→ Record extracts:
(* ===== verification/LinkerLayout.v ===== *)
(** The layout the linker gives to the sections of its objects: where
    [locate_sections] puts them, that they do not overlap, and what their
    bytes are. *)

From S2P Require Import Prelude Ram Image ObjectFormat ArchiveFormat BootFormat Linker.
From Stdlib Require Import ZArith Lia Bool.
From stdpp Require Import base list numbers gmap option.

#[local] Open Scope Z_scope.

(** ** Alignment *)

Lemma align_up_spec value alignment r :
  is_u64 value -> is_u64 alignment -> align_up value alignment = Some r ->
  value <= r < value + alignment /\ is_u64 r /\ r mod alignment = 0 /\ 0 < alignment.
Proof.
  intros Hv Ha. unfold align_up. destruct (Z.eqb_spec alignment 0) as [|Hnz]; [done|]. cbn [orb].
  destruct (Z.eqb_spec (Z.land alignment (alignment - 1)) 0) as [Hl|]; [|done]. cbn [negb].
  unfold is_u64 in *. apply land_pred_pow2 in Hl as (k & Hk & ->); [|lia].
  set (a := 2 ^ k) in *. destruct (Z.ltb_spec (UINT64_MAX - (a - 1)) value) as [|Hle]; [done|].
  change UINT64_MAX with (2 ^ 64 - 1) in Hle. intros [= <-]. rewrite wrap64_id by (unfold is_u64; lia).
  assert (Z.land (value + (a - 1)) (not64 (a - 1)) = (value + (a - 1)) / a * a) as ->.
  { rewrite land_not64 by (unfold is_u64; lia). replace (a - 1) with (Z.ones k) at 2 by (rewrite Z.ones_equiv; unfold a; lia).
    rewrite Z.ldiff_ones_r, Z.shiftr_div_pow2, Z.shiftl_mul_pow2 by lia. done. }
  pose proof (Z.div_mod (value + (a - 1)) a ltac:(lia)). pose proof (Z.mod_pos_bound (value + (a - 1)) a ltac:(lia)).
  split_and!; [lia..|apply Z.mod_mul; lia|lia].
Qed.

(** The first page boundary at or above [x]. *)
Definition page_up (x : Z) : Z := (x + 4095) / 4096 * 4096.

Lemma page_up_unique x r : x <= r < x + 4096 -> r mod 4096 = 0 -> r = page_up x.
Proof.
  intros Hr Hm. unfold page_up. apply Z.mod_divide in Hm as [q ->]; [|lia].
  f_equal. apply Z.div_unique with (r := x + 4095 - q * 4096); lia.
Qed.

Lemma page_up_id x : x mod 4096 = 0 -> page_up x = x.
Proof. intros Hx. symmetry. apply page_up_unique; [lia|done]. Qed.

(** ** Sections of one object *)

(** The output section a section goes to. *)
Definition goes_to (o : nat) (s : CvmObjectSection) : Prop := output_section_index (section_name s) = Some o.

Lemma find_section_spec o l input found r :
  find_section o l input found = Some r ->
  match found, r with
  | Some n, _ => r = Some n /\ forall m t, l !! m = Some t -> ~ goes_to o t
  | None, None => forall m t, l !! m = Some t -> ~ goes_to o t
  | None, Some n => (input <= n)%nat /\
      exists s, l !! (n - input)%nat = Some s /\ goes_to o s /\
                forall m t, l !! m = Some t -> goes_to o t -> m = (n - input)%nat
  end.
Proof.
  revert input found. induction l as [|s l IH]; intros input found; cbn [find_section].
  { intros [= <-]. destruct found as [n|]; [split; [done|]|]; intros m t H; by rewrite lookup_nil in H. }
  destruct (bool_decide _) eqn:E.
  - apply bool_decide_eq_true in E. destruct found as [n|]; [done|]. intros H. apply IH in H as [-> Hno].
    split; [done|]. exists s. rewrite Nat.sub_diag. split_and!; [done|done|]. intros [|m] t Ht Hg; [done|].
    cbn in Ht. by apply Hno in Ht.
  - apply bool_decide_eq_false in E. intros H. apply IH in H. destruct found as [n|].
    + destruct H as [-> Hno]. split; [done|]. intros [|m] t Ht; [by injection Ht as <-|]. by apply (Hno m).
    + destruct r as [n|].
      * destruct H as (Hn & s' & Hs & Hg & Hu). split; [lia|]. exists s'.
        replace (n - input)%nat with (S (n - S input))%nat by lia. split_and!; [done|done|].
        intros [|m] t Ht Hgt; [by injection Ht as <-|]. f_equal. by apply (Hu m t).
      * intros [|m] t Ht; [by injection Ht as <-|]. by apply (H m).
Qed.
---
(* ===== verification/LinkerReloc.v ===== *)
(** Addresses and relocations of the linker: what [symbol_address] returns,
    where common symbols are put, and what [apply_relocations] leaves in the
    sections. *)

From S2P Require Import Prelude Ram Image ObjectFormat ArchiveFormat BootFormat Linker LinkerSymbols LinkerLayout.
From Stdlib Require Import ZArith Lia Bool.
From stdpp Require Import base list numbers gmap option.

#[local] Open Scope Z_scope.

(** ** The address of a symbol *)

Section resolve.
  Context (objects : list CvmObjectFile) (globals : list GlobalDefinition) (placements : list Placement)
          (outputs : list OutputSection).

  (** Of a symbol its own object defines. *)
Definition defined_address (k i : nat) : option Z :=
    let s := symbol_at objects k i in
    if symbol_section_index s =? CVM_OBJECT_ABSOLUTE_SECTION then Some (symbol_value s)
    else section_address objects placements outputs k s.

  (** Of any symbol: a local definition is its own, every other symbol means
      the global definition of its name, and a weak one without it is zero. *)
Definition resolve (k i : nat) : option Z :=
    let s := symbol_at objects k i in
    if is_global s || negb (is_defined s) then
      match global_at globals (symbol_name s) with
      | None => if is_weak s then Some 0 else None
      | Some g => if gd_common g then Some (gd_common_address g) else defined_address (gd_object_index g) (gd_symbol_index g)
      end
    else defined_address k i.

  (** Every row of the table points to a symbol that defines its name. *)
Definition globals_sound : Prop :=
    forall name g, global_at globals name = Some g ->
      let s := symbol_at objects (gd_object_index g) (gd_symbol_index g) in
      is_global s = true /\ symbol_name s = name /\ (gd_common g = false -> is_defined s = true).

→ Brief: Please write out, exactly as they appear above, only the lines in the stretch from the line with "the global definition" through the line with "is_global s = true".

→ Task answer:
      the global definition of its name, and a weak one without it is zero. *)
Definition resolve (k i : nat) : option Z :=
    let s := symbol_at objects k i in
    if is_global s || negb (is_defined s) then
      match global_at globals (symbol_name s) with
      | None => if is_weak s then Some 0 else None
      | Some g => if gd_common g then Some (gd_common_address g) else defined_address (gd_object_index g) (gd_symbol_index g)
      end
    else defined_address k i.

  (** Every row of the table points to a symbol that defines its name. *)
Definition globals_sound : Prop :=
    forall name g, global_at globals name = Some g ->
      let s := symbol_at objects (gd_object_index g) (gd_symbol_index g) in
      is_global s = true /\ symbol_name s = name /\ (gd_common g = false -> is_defined s = true).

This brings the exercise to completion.